James Hogan (16 October 1882 – 30 January 1974) was an English football player and coach of Irish descent. He enjoyed some success as a footballer, reaching an FA Cup semi-final with Fulham in 1907–08, but his primary legacy is as a pioneer of the game and as an innovative coach across multiple European club and national sides. He is generally regarded as the architect of Total Football.

Early life
James Hogan was born in 1882 into an Irish Catholic family in Nelson, Lancashire, the son of James Hogan. He grew up in nearby Burnley and received his early education at St Mary Magdalene Roman Catholic School. His father hoped he would enter the priesthood and sent him to study as a boarder at the Salford Diocesan Junior Seminary St Bede's College, Manchester in September 1896. Hogan graduated at midsummer 1900 after deciding not to pursue his vocation any further, although he was College Head Boy in the 1899–1900 Academic Year.

Playing career
Hogan was a promising young inside forward, and in 1903, he was the first signing of Burnley's new secretary-manager, Spen Whittaker. Despite being a first team regular, he felt undervalued and in 1905, he asked to be paid the maximum wage, which was £4 a week. The club turned it down, so he left and joined Fulham. Hogan helped Fulham reach the FA Cup semi-final in 1907–08 before joining Swindon Town and then Bolton Wanderers. During a pre-season tour Bolton beat Dutch club FC Dordrecht 10–0; Hogan vowed to return to Dordrecht in order to "teach those fellows how to play properly".

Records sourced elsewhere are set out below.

(** * EditaCTF: the scoring engine and the flag-submission handler

    A shallow embedding of [AdvancedScoringSystem] (the admin scoring
    route) and of the tail of [POST /api/flag], with the properties the
    specification states about them.

    Numbers.  JavaScript numbers are IEEE-754 doubles.  Every quantity the
    engine handles is either an integer far below 2^53 or one of a few
    decimal constants, so numbers are modelled by exact rationals ([Q])
    extended with [NaN]; rounding error of the binary representation is
    not modelled.  [Math.round] is [floor (x + 1/2)]. *)

From Stdlib Require Import ZArith QArith Qround Lia Lqa List String Bool.
Import ListNotations.

Local Open Scope Z_scope.

(** ** JavaScript values used by the engine *)

Module JS.

(** A number: [NaN] or a finite value. *)
Inductive num : Type :=
| NaN
| Fin (q : Q).

Definition of_Z (z : Z) : num := Fin (inject_Z z).

Definition lift2 (f : Q -> Q -> Q) (a b : num) : num :=
  match a, b with
  | Fin x, Fin y => Fin (f x y)
  | _, _ => NaN
  end.

Definition mul : num -> num -> num := lift2 Qmult.
Definition add : num -> num -> num := lift2 Qplus.

(** [Math.round]: the nearest integer, ties towards +Infinity. *)
Definition round_Q (q : Q) : Z := Qfloor (q + (1 # 2)).

Definition round (a : num) : num :=
  match a with
  | NaN => NaN
  | Fin q => of_Z (round_Q q)
  end.

(** [Math.max] of two numbers: [NaN] as soon as one argument is. *)
Definition max_Q (x y : Q) : Q := if Qle_bool x y then y else x.

Definition max (a b : num) : num :=
  match a, b with
  | Fin x, Fin y => Fin (max_Q x y)
  | _, _ => NaN
  end.

(** [x < y] on finite values. *)
Definition lt_Q (x y : Q) : bool := negb (Qle_bool y x).

(** [a <= b] and [a >= b]; any comparison with [NaN] is false. *)
Definition le (a b : num) : bool :=
  match a, b with
  | Fin x, Fin y => Qle_bool x y
  | _, _ => false
  end.

Definition ge (a b : num) : bool := le b a.

(** [x || d] for a nullable integer column: [null] and [0] are falsy. *)
Definition or_Z (x : option Z) (d : Z) : Z :=
  match x with
  | Some v => if v =? 0 then d else v
  | None => d
  end.

(** [x || d] for a nullable text column: [null] and [""] are falsy. *)
Definition or_string (x : option string) (d : string) : string :=
  match x with
  | Some EmptyString => d
  | Some s => s
  | None => d
  end.

(** The property names every object literal inherits from
    [Object.prototype]. *)
Definition object_prototype_keys : list string :=
  [ "constructor"; "__proto__"; "hasOwnProperty"; "isPrototypeOf";
    "propertyIsEnumerable"; "toLocaleString"; "toString"; "valueOf";
    "__defineGetter__"; "__defineSetter__"; "__lookupGetter__";
    "__lookupSetter__" ]%string.

Definition inherited (k : string) : bool :=
  existsb (String.eqb k) object_prototype_keys.

(** The result of [obj[k]] on an object literal [obj]: an own property,
    a member of [Object.prototype] (a function or an object, never a
    number), or [undefined]. *)
Inductive property (A : Type) : Type :=
| Own (a : A)
| Inherited
| Undefined.
Arguments Own {A} a.
Arguments Inherited {A}.
Arguments Undefined {A}.

Fixpoint own {A : Type} (obj : list (string * A)) (k : string) : option A :=
  match obj with
  | [] => None
  | (k', a) :: rest => if String.eqb k k' then Some a else own rest k
  end.

Definition get {A : Type} (obj : list (string * A)) (k : string) : property A :=
  match own obj k with
  | Some a => Own a
  | None => if inherited k then Inherited else Undefined
  end.

(** The key [obj[x]] uses for a nullable text column: [null] is
    converted to the string ["null"]. *)
Definition key_of (x : option string) : string :=
  match x with
  | Some s => s
  | None => "null"
  end.

(** [obj[k] || d] used as a factor of a product.  An own entry that is
    [0] is falsy; an inherited member is truthy and converts to [NaN]
    under [*]. *)
Definition factor_or (p : property Q) (d : Q) : num :=
  match p with
  | Own q => Fin (if Qeq_bool q 0 then d else q)
  | Inherited => NaN
  | Undefined => Fin d
  end.

End JS.

(** A date-time string, represented by what [new Date(s).getTime()] gives
    for it: the epoch milliseconds, or [None] for [NaN] when the string
    does not parse. *)
Definition DateString : Type := option Z.

(** ** The hosted database and its client *)

Module Supabase.

Record Challenge : Type := mkChallenge {
  id : string;
  points : option Z;
  difficulty : option string;
  category : option string;
  daily : option bool;
  created_at : option Z
}.

Record Team : Type := mkTeam { name : string }.

Record Solve : Type := mkSolve {
  user_id : string;
  team_name : string;
  challenge_id : string;
  solve_points : Z;
  solve_created_at : Z
}.

Record Settings : Type := mkSettings {
  dynamic_scoring : option bool;
  first_blood_bonus : option Z;
  settings_created_at : Z
}.

Record Profile : Type := mkProfile {
  profile_user_id : string;
  display_name : option string;
  profile_team_name : option string
}.

Record Flag : Type := mkFlag { flag_challenge_id : string; flag : string }.

(** A row of [user_activity_logs] as the flag route writes it: the user,
    the action type and the three members of [details]. *)
Record ActivityLog : Type := mkActivityLog {
  log_user_id : string;
  action_type : string;
  details_challenge_id : string;
  details_ip_address : string;
  details_timestamp : Z
}.

(** The tables the two routes touch.  The declaration of [solves] is
    not part of the sources: its uniqueness constraint is the field
    [solves_unique], which tells whether a stored row forbids a new
    one; [clock] is the value [now()] gives to [created_at] and
    [new Date()] to a log entry. *)
Record Database : Type := mkDatabase {
  challenges : list Challenge;
  teams : list Team;
  solves : list Solve;
  competition_settings : list Settings;
  profiles : list Profile;
  challenge_flags : list Flag;
  solves_unique : Solve -> Solve -> bool;
  clock : Z;
  user_activity_logs : list ActivityLog
}.

(** What happens to a request: it is answered, it fails (the client
    resolves to [{ data: null, count: null, error }]), or the call
    rejects and the [await] throws. *)
Inductive Fault : Type := Answers | Fails | Throws.

(** The client handle: the database behind it and the fate of the
    requests still to come (all answered once the list is used up). *)
Record Client : Type := mkClient {
  database : Database;
  faults : list Fault
}.

Inductive Outcome (A : Type) : Type :=
| Returned (a : A)
| Thrown.
Arguments Returned {A} a.
Arguments Thrown {A}.

(** An [async] computation over the client. *)
Definition Async (A : Type) : Type := Client -> Outcome A * Client.

Definition ret {A : Type} (a : A) : Async A := fun c => (Returned a, c).

Definition bind {A B : Type} (m : Async A) (k : A -> Async B) : Async B :=
  fun c =>
    match m c with
    | (Returned a, c') => k a c'
    | (Thrown, c') => (Thrown, c')
    end.

(** [try { body } catch (error) { handler }]. *)
Definition try_catch {A : Type} (body handler : Async A) : Async A :=
  fun c =>
    match body c with
    | (Returned a, c') => (Returned a, c')
    | (Thrown, c') => handler c'
    end.

Definition next_fault (c : Client) : Fault * Client :=
  (hd Answers (faults c), mkClient (database c) (tl (faults c))).

(** A read request: [run] computes [data] (or [count]) from the tables. *)
Definition select {A : Type} (run : Database -> option A) : Async (option A) :=
  fun c =>
    match next_fault c with
    | (Answers, c') => (Returned (run (database c')), c')
    | (Fails, c') => (Returned None, c')
    | (Throws, c') => (Thrown, c')
    end.

(** A write request: [run] gives the new tables, or [None] when the
    database rejects the statement; the caller does not look at the
    result. *)
Definition mutate (run : Database -> option Database) : Async unit :=
  fun c =>
    match next_fault c with
    | (Answers, c') =>
        match run (database c') with
        | Some d => (Returned tt, mkClient d (faults c'))
        | None => (Returned tt, c')
        end
    | (Fails, c') => (Returned tt, c')
    | (Throws, c') => (Thrown, c')
    end.

(** [.single()]: the row when exactly one matches. *)
Definition single {A : Type} (rows : list A) : option A :=
  match rows with
  | [r] => Some r
  | _ => None
  end.

(** [.order(key, { ascending: true }).limit(1)]: a row of least key. *)
Fixpoint least {A : Type} (key : A -> Z) (rows : list A) : list A :=
  match rows with
  | [] => []
  | r :: rest =>
      match least key rest with
      | [] => [r]
      | m :: _ => if key r <=? key m then [r] else [m]
      end
  end.

Definition greatest {A : Type} (key : A -> Z) (rows : list A) : list A :=
  least (fun r => - key r) rows.

Definition count {A : Type} (rows : list A) : Z := Z.of_nat (List.length rows).

(** [from('challenges').select(...).eq('id', challengeId).single()] *)
Definition find_challenge (d : Database) (challengeId : string) : option Challenge :=
  single (filter (fun ch => String.eqb (id ch) challengeId) (challenges d)).

Definition challenge_by_id (challengeId : string) : Async (option Challenge) :=
  select (fun d => find_challenge d challengeId).

(** [from('teams').select('*', { count: 'exact', head: true }).neq('name', 'guest')] *)
Definition eligible_teams (d : Database) : Z :=
  count (filter (fun t => negb (String.eqb (name t) "guest")) (teams d)).

Definition count_teams : Async (option Z) :=
  select (fun d => Some (eligible_teams d)).

Definition solves_of (challengeId : string) (d : Database) : list Solve :=
  filter (fun s => String.eqb (challenge_id s) challengeId) (solves d).

(** [from('solves').select('*', { count: 'exact', head: true }).eq('challenge_id', challengeId)] *)
Definition solve_count (d : Database) (challengeId : string) : Z :=
  count (solves_of challengeId d).

Definition count_solves (challengeId : string) : Async (option Z) :=
  select (fun d => Some (solve_count d challengeId)).

(** [from('solves')...eq('challenge_id', challengeId).order('created_at', { ascending: true }).limit(1).single()] *)
Definition earliest_solve (d : Database) (challengeId : string) : option Solve :=
  single (least solve_created_at (solves_of challengeId d)).

Definition first_solve (challengeId : string) : Async (option Solve) :=
  select (fun d => earliest_solve d challengeId).
(** X13. After any sequence of save calls, under any conditions, a user
    has as many more weather rows as calls of [save_weather_request] for
    that user returned [True], and as many more currency rows as calls of
    [save_currency_request] did; started on the empty database, these are
    the counts [get_user_stats] reports. *)
Theorem counts_are_the_successful_saves :
  forall rs u,
    (forall store,
       length (weather_of u (run rs store)) =
         (length (weather_of u store)
          + saved_count (is_weather_for u) rs store)%nat /\
       length (currency_of u (run rs store)) =
         (length (currency_of u store)
          + saved_count (is_currency_for u) rs store)%nat) /\
    stats_field "weather_requests"
      (fst (get_user_stats Healthy (run rs empty_db) u)) =
      Some (PInt (Z.of_nat (saved_count (is_weather_for u) rs empty_db))) /\
    stats_field "currency_requests"
      (fst (get_user_stats Healthy (run rs empty_db) u)) =
      Some (PInt (Z.of_nat (saved_count (is_currency_for u) rs empty_db))).
Proof.
  intros rs u.
  assert (H : forall store,
             length (weather_of u (run rs store)) =
               (length (weather_of u store)
                + saved_count (is_weather_for u) rs store)%nat /\
             length (currency_of u (run rs store)) =
               (length (currency_of u store)
                + saved_count (is_currency_for u) rs store)%nat).
  { induction rs as [|r rs IH]; intros store; cbn [run saved_count].
    - split; lia.
    - destruct (IH (snd (perform r store))) as [Hw Hc].
      rewrite Hw, Hc, perform_weather_count, perform_currency_count.
      split; lia. }
  split; [exact H|].
  destruct (H empty_db) as [Hw Hc].
  cbn [get_user_stats get_connection negb fst stats_field dict_lookup
       String.eqb Ascii.eqb Bool.eqb weather_stats currency_stats row_count].
  rewrite Hw, Hc. cbn. split; reflexivity.
Qed.
(** C2.  In the tag/payload pair encoding, the marking walk of an
    optimized frame ([MarkIonJSFrame]), once it has marked the other roots
    of the safepoint, visits every torn value of the safepoint, in order,
    and completes.  When the two halves of the torn values lie in separate
    words, each value handed to the collector is the value built from the
    tag word and the payload word: its upper half is the tag, its lower
    half the payload.  When the collector relocates it, the payload word
    becomes the payload of the relocated value; all the tag words keep their
    contents, and no byte outside the payload words is written.  The same
    holds for the untyped allocations traced through a snapshot
    ([traceAllocation], [writeAllocationValuePayload]) in each of the four
    register/stack combinations. *)
Theorem torn_value_write_back_payload_only
    P hp trc it st sp st1 addrs V s fs alloc rm t' p' :
  MarkIonJSFrame_roots P hp trc it st = Some (sp, st1) ->
  nunboxAddresses P hp (gc_stack st1) it (nunboxSlots sp) = Some addrs ->
  payloads_apart addrs ->
  untyped_locations s alloc = Some (t', p') ->
  words_apart t' p' ->
  let v' := tornValueAt (fs_mem fs) (t', p') in
  (exists st',
     MarkIonJSFrame P hp trc it st = Some st' /\
     gc_stack st' = gc_stack st1 /\
     gc_log st' =
       gc_log st1 ++ map (fun e => Ev_TornValue (tornValueAt (gc_mem st1) e)) addrs /\
     Forall (fun e =>
               Z.shiftr (tornValueAt (gc_mem st1) e) 32 = load32 (gc_mem st1) e.1 /\
               Z.land (tornValueAt (gc_mem st1) e) (2 ^ 32 - 1) = load32 (gc_mem st1) e.2 /\
               load32 (gc_mem st') e.1 = load32 (gc_mem st1) e.1 /\
               load32 (gc_mem st') e.2 = payloadAfter trc (gc_mem st1) e) addrs /\
     (forall x, Forall (fun e => x < e.2 \/ e.2 + 4 <= x) addrs ->
                gc_mem st' x = gc_mem st1 x))
  /\
  (allocationValue V s fs alloc rm = Some v' /\
   Z.shiftr v' 32 = load32 (fs_mem fs) t' /\
   Z.land v' (2 ^ 32 - 1) = load32 (fs_mem fs) p' /\
   exists fs',
     traceAllocation V trc s false alloc fs = Some fs' /\
     fs_constants fs' = fs_constants fs /\
     only_word_written (fs_mem fs) (fs_mem fs') p' /\
     load32 (fs_mem fs') t' = load32 (fs_mem fs) t' /\
     (isMarkable V v' = true -> trace_value trc v' <> v' ->
        load32 (fs_mem fs') p' = Z.land (trace_value trc v') (2 ^ 32 - 1))).
Proof.
  intros Hroots Haddr Hapart Hloc Hsep' v'.
  split.
  - destruct (markNunboxSlots_payload_only P hp trc it (nunboxSlots sp) addrs st1 Haddr)
      as (st' & Hrun & Hstack & Hframe & Hspec).
    destruct (Hspec Hapart) as [Hlog Hwords].
    exists st'. unfold MarkIonJSFrame. rewrite Hroots. cbn [mbind option_bind fst snd].
    split; [exact Hrun|]. split; [exact Hstack|]. split; [exact Hlog|].
    split; [|exact Hframe].
    eapply Forall_impl; [exact Hwords|]. cbn beta. intros e [H1 H2].
    destruct (tornValueAt_halves (gc_mem st1) e) as [H3 H4]. auto.
  - destruct (tornValueAt_halves (fs_mem fs) (t', p')) as [H1 H2].
    destruct (traceAllocation_untyped_payload_only V trc s fs alloc rm t' p' Hloc Hsep')
      as (Hval & fs' & Hrun & Hcst & Hframe & Htag & Hpay).
    split; [exact Hval|]. split; [exact H1|]. split; [exact H2|].
    exists fs'. repeat split; assumption.
Qed.

(** The frame at 2000 of the example: the safepoint has one torn value, the
    tag in register 3, saved at 1932, and the payload in the stack slot 16,
    at 1984; the collector moves the object by 0x100. *)
Lemma torn_value_write_back_payload_only_witness :
  exists sp st1,
    MarkIonJSFrame_roots example_platform example_heap_ion example_tracer
      (example_frame_iterator SequentialExecution) example_gcstate = Some (sp, st1) /\
    nunboxAddresses example_platform example_heap_ion (gc_stack st1)
      (example_frame_iterator SequentialExecution) (nunboxSlots sp) = Some [(1932, 1984)] /\
    tornValueAt (gc_mem st1) (1932, 1984) = 0xFFFFFF8800001234 /\
    payloadAfter example_tracer (gc_mem st1) (1932, 1984) = 0x1334 /\
    (exists st',
       MarkIonJSFrame example_platform example_heap_ion example_tracer
         (example_frame_iterator SequentialExecution) example_gcstate = Some st' /\
       gc_stack st' = gc_stack st1 /\
       gc_log st' =
         gc_log st1
         ++ map (fun e => Ev_TornValue (tornValueAt (gc_mem st1) e)) [(1932, 1984)] /\
       Forall (fun e =>
                 Z.shiftr (tornValueAt (gc_mem st1) e) 32 = load32 (gc_mem st1) e.1 /\
                 Z.land (tornValueAt (gc_mem st1) e) (2 ^ 32 - 1) = load32 (gc_mem st1) e.2 /\
                 load32 (gc_mem st') e.1 = load32 (gc_mem st1) e.1 /\
                 load32 (gc_mem st') e.2 = payloadAfter example_tracer (gc_mem st1) e)
         [(1932, 1984)] /\
       (forall x, Forall (fun e => x < e.2 \/ e.2 + 4 <= x) [(1932, 1984)] ->
                  gc_mem st' x = gc_mem st1 x))
    /\
    (allocationValue example_values (example_snapshot [])
       (example_framestate example_torn_mem) (UNTYPED_REG_STACK 3 16) RM_AlwaysDefault
       = Some (tornValueAt example_torn_mem (1932, 1984)) /\
     Z.shiftr (tornValueAt example_torn_mem (1932, 1984)) 32
       = load32 example_torn_mem 1932 /\
     Z.land (tornValueAt example_torn_mem (1932, 1984)) (2 ^ 32 - 1)
       = load32 example_torn_mem 1984 /\
     exists fs',
       traceAllocation example_values example_tracer (example_snapshot []) false
         (UNTYPED_REG_STACK 3 16) (example_framestate example_torn_mem) = Some fs' /\
       fs_constants fs' = [0xFFFFFF8200000000] /\
       only_word_written example_torn_mem (fs_mem fs') 1984 /\
       load32 (fs_mem fs') 1932 = load32 example_torn_mem 1932 /\
       (isMarkable example_values (tornValueAt example_torn_mem (1932, 1984)) = true ->
        trace_value example_tracer (tornValueAt example_torn_mem (1932, 1984))
          <> tornValueAt example_torn_mem (1932, 1984) ->
          load32 (fs_mem fs') 1984
          = Z.land (trace_value example_tracer (tornValueAt example_torn_mem (1932, 1984)))
              (2 ^ 32 - 1))).
Proof.
  eexists _, _. split; [reflexivity|].
  split; [vm_compute; reflexivity|].
  split; [vm_compute; reflexivity|].
  split; [vm_compute; reflexivity|].
  eapply (torn_value_write_back_payload_only example_platform example_heap_ion example_tracer
            (example_frame_iterator SequentialExecution) example_gcstate _ _ [(1932, 1984)]
            example_values (example_snapshot []) (example_framestate example_torn_mem)
            (UNTYPED_REG_STACK 3 16) RM_AlwaysDefault 1932 1984).
  - reflexivity.
  - vm_compute. reflexivity.
  - cbn. unfold words_apart. cbn. repeat split; [lia | constructor].
  - reflexivity.
  - unfold words_apart. lia.
Defined.
(** * Party-Playlister: the OAuth token lifecycle and the playlist pipeline

    A shallow embedding of the session-based server (the variant with the
    lenient state check in [/callback]): [getAccessToken], and the handlers of
    [/callback], [/api/search-artists] and [/api/generate].

    The server is a sequence of awaited upstream exchanges around a mutable
    session object.  It is modelled as a state-and-exception monad over

    - the session object of the request ([req.session]),
    - the log of upstream calls issued so far, in order,
    - the wall clock read by [Date.now()],

    against a [World] that fixes the process configuration, the upstream's
    answer to each call and the outcome of the randomised sort. *)

From Stdlib Require Import ZArith NArith List String Ascii Bool Lia Permutation.
From Stdlib Require Import DecimalString.
Import ListNotations.

Local Open Scope string_scope.
Local Open Scope Z_scope.

(** ** JavaScript values and truthiness *)

(** The values a JSON request body can carry in a field.  Array elements are
    strings (the artists of a generation request). *)
Inductive jsval : Type :=
| JUndefined
| JNull
| JBool (b : bool)
| JNum (n : Z)
| JStr (s : string)
| JArr (items : list string)
| JObj.

Definition nonempty (s : string) : bool :=
  match s with EmptyString => false | String _ _ => true end.

(** [ToBoolean]: what [if (v)], [!v], [v && _] and [v || _] test. *)
Definition truthy (v : jsval) : bool :=
  match v with
  | JUndefined | JNull => false
  | JBool b => b
  | JNum n => negb (n =? 0)
  | JStr s => nonempty s
  | JArr _ | JObj => true
  end.

(** A string-valued property that may be undefined. *)
Definition truthy_str (o : option string) : bool :=
  match o with Some s => nonempty s | None => false end.

(** A number-valued property that may be undefined. *)
Definition truthy_num (o : option Z) : bool :=
  match o with Some n => negb (n =? 0) | None => false end.

(** [x || null] on an optional string: falsy values collapse to null. *)
Definition or_null (o : option string) : option string :=
  if truthy_str o then o else None.

(** [`${n}`] for an integer. *)
Definition num_to_string (n : Z) : string :=
  NilZero.string_of_int (Z.to_int n).

(** The double quote character, for template literals that contain one. *)
Definition dq : string := String (ascii_of_nat 34) EmptyString.

(** [arr.slice(0, n)]: a negative end counts from the end of the array. *)
Definition slice0 {A : Type} (n : Z) (l : list A) : list A :=
  if 0 <=? n then firstn (Z.to_nat n) l
  else firstn (List.length l - Z.to_nat (- n))%nat l.

(** ** Errors *)

Inductive js_error : Type :=
| FetchError (msg : string)   (* [await fetch(..)] or [await response.json()] rejected *)
| TypeError (msg : string)    (* property read on undefined *)
| Error (msg : string).       (* [throw new Error(msg)] *)

Definition message (e : js_error) : string :=
  match e with FetchError m | TypeError m | Error m => m end.

(** ** The upstream API *)

Record Track : Type := { uri : string; track_name : string }.
Record Artist : Type := { artist_id : string; artist_name : string }.

(** The fields of an upstream JSON body that the server reads. *)
Record Json : Type := {
  access_token : string;
  refresh_token : option string;
  expires_in : Z;                       (* seconds *)
  error_description : option string;
  error : option string;                (* token endpoint: [data.error] *)
  error_message : option string;        (* web API: [data.error?.message] *)
  artists_items : option (list Artist); (* [data.artists], then [.items] *)
  tracks_items : option (list Track);   (* [data.tracks], then [.items] *)
  data_id : string;                     (* [meData.id], [playlistData.id] *)
  external_urls : option string;        (* [external_urls], then [.spotify] *)
  playlist_name : option string
}.
(** * Running submitted code in a container: the core and its HTTP shell

    A shallow embedding of [src/runner/docker_runner.py] and [src/app.py].

    - Python [str] values are sequences of Unicode code points, [list N].
    - The built-in string methods the code calls ([strip], [splitlines],
      [in], [+], f-strings) are written out on that representation.
    - [str.lower] and [textwrap.dedent] depend on tables and regular
      expressions of the interpreter; they are parameters of the
      development (see [Section Runner]).
    - The operating system (PATH lookup, temporary directories, files, the
      [docker] subprocess) is an explicit world state threaded through a
      state-and-exception monad, with the outcomes the code cannot control
      supplied by an environment record. *)

From Stdlib Require Import ZArith NArith Lia Bool Ascii String DecimalString.
From Stdlib Require SpecFloat.
From stdpp Require Import gmap strings list fin_maps.

Set Warnings "-register-all".
Local Open Scope N_scope.

(** ** Python strings *)

Abbreviation pystr := (list N).

(** A string literal of the source, as code points (ASCII literals only). *)
Fixpoint py (s : string) : pystr :=
  match s with
  | EmptyString => []
  | String a s' => N_of_ascii a :: py s'
  end.

Module Str.

(** [str.isspace] on one code point, the set used by [str.strip()]. *)
Definition is_space (c : N) : bool :=
  ((0x09 <=? c) && (c <=? 0x0D))
  || ((0x1C <=? c) && (c <=? 0x1F))
  || (c =? 0x20) || (c =? 0x85) || (c =? 0xA0) || (c =? 0x1680)
  || ((0x2000 <=? c) && (c <=? 0x200A))
  || (c =? 0x2028) || (c =? 0x2029) || (c =? 0x202F) || (c =? 0x205F)
  || (c =? 0x3000).

(** Line boundaries recognised by [str.splitlines()]. *)
Definition is_linebreak (c : N) : bool :=
  ((0x0A <=? c) && (c <=? 0x0D))
  || ((0x1C <=? c) && (c <=? 0x1E))
  || (c =? 0x85) || (c =? 0x2028) || (c =? 0x2029).

Definition CR : N := 0x0D.
Definition LF : N := 0x0A.

Fixpoint drop_space (s : pystr) : pystr :=
  match s with
  | [] => []
  | c :: s' => if is_space c then drop_space s' else s
  end.

(** [s.lstrip()], [s.rstrip()], [s.strip()] *)
Definition lstrip (s : pystr) : pystr := drop_space s.
Definition rstrip (s : pystr) : pystr := rev (drop_space (rev s)).
Definition strip (s : pystr) : pystr := rstrip (lstrip s).

(** [s.startswith(p)] *)
Fixpoint startswith (p s : pystr) : bool :=
  match p, s with
  | [], _ => true
  | _ :: _, [] => false
  | a :: p', b :: s' => (a =? b) && startswith p' s'
  end.

(** [sub in s] *)
Fixpoint contains (sub s : pystr) : bool :=
  startswith sub s
  || match s with
     | [] => false
     | _ :: s' => contains sub s'
     end.

(** [s.splitlines()]: [cur] is the current line, reversed.  A line
    terminator closes the current line; ["\r\n"] counts as one
    terminator; a trailing terminator opens no further line. *)
Fixpoint splitlines_from (cur s : pystr) : list pystr :=
  match s with
  | [] => match cur with [] => [] | _ :: _ => [rev cur] end
  | c :: rest =>
      if is_linebreak c then
        rev cur ::
          (if c =? CR then
             match rest with
             | d :: rest' =>
                 if d =? LF then splitlines_from [] rest'
                 else splitlines_from [] rest
             | [] => splitlines_from [] rest
             end
           else splitlines_from [] rest)
      else splitlines_from (c :: cur) rest
  end.

Definition splitlines (s : pystr) : list pystr := splitlines_from [] s.

(** [str(n)] for an [int]. *)
Definition of_int (z : Z) : pystr := py (NilZero.string_of_int (Z.to_int z)).

(** [len(s)] *)
Definition len (s : pystr) : Z := Z.of_nat (length s).

End Str.

(** ** Exceptions and the effect monad *)

Inductive exc_class :=
| TimeoutExpired       (* subprocess.TimeoutExpired *)
| OSError
| UnicodeEncodeError
| TypeError
| IndexError
| KeyError
| OtherException       (* any other subclass of Exception *)
| KeyboardInterrupt    (* BaseException, not a subclass of Exception *)
| SystemExit.

(** [isinstance(e, Exception)] *)
Definition is_Exception (c : exc_class) : bool :=
  match c with
  | KeyboardInterrupt | SystemExit => false
  | _ => true
  end.

(** An exception object: its class and [str(e)]. *)
Record exc := Exc { exc_cls : exc_class; exc_str : pystr }.

Inductive outcome (A : Type) :=
| Returned (a : A)
| Raised (e : exc).
Arguments Returned {A} a.
Arguments Raised {A} e.

(** What the host observes of one invocation. *)
Inductive event :=
| EvMkdtemp (d : pystr)
| EvOpen (p : pystr)
| EvWrite (p content : pystr)
| EvRun (cmd : list pystr)
| EvRmtree (d : pystr).

(** The host: directories, files with their text, and the effects so far
    (most recent first). *)
Record World := mkWorld {
  dirs : gset pystr;
  files : gmap pystr pystr;
  trace : list event
}.

(** [subprocess.CompletedProcess] *)
Record CompletedProcess := mkProc {
  stdout : option pystr;
  stderr : option pystr;
  returncode : Z
}.

(** Everything the code consults but does not decide. *)
Record Env := mkEnv {
  str_lower : pystr -> pystr;                 (* str.lower *)
  textwrap_dedent : pystr -> pystr;           (* textwrap.dedent *)
  shutil_which : pystr -> option pystr;       (* shutil.which *)
  gettempdir : pystr;                         (* tempfile.gettempdir() *)
  mkdtemp_name : exc + pystr;                 (* random name, or the OS error *)
  open_error : option exc;                    (* OS error of open(..., "w") *)
  docker_outcome : list pystr -> outcome CompletedProcess
                                              (* what subprocess.run does *)
}.

Definition M (A : Type) : Type := World -> outcome A * World.

Definition ret {A} (a : A) : M A := fun w => (Returned a, w).
Definition raise {A} (e : exc) : M A := fun w => (Raised e, w).
Definition bind {A B} (m : M A) (k : A -> M B) : M B :=
  fun w => match m w with
           | (Returned a, w') => k a w'
           | (Raised e, w') => (Raised e, w')
           end.
(** [try: m  except ...: h e] where [h] decides which classes it handles *)
Definition try_except {A} (m : M A) (h : exc -> M A) : M A :=
  fun w => match m w with
           | (Returned a, w') => (Returned a, w')
           | (Raised e, w') => h e w'
           end.
(** [m] followed by [fin] on every exit of [m] *)
Definition finally {A} (m : M A) (fin : M unit) : M A :=
  fun w => match m w with
           | (r, w') => match fin w' with
                        | (Returned _, w'') => (r, w'')
                        | (Raised e, w'') => (Raised e, w'')
                        end
           end.

#[export] Instance M_ret : MRet M := @ret.
#[export] Instance M_bind : MBind M := fun A B k m => bind m k.

(** ** Host primitives *)

Definition SEP : N := 0x2F.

Coaching and managerial career

1910–1920: The Netherlands, Austria and Hungary 
In 1910, Hogan accepted a two-year contract at Dordrecht and set about improving the team in fitness and ball control, as well as implementing the Combination Game. Impressed by his methods, the Royal Dutch Football Association recruited Hogan to manage the Netherlands in a friendly against Germany in October 1910, which Hogan's side won 2–1. Due to his success Hogan also briefly coached Wiener Amateur-SV in 1911 and 1912. Upon the expiry of his contract with Dordrecht in 1912, Hogan returned for a final season as a player at Bolton before returning to Vienna to coach the Austria national football team. However, the outbreak of World War I meant that he was interned as a foreign prisoner of war, but was smuggled to the Hungarian border. He moved to Budapest, where he was allowed out of captivity to coach at MTK Budapest between 1914 and 1918. Hogan laid the foundations for MTK's domination of Hungarian football, as they won ten domestic titles in a row between 1913–14 and 1924–25. However, during a brief return to England, he was initially regarded as a traitor for coaching foreign clubs.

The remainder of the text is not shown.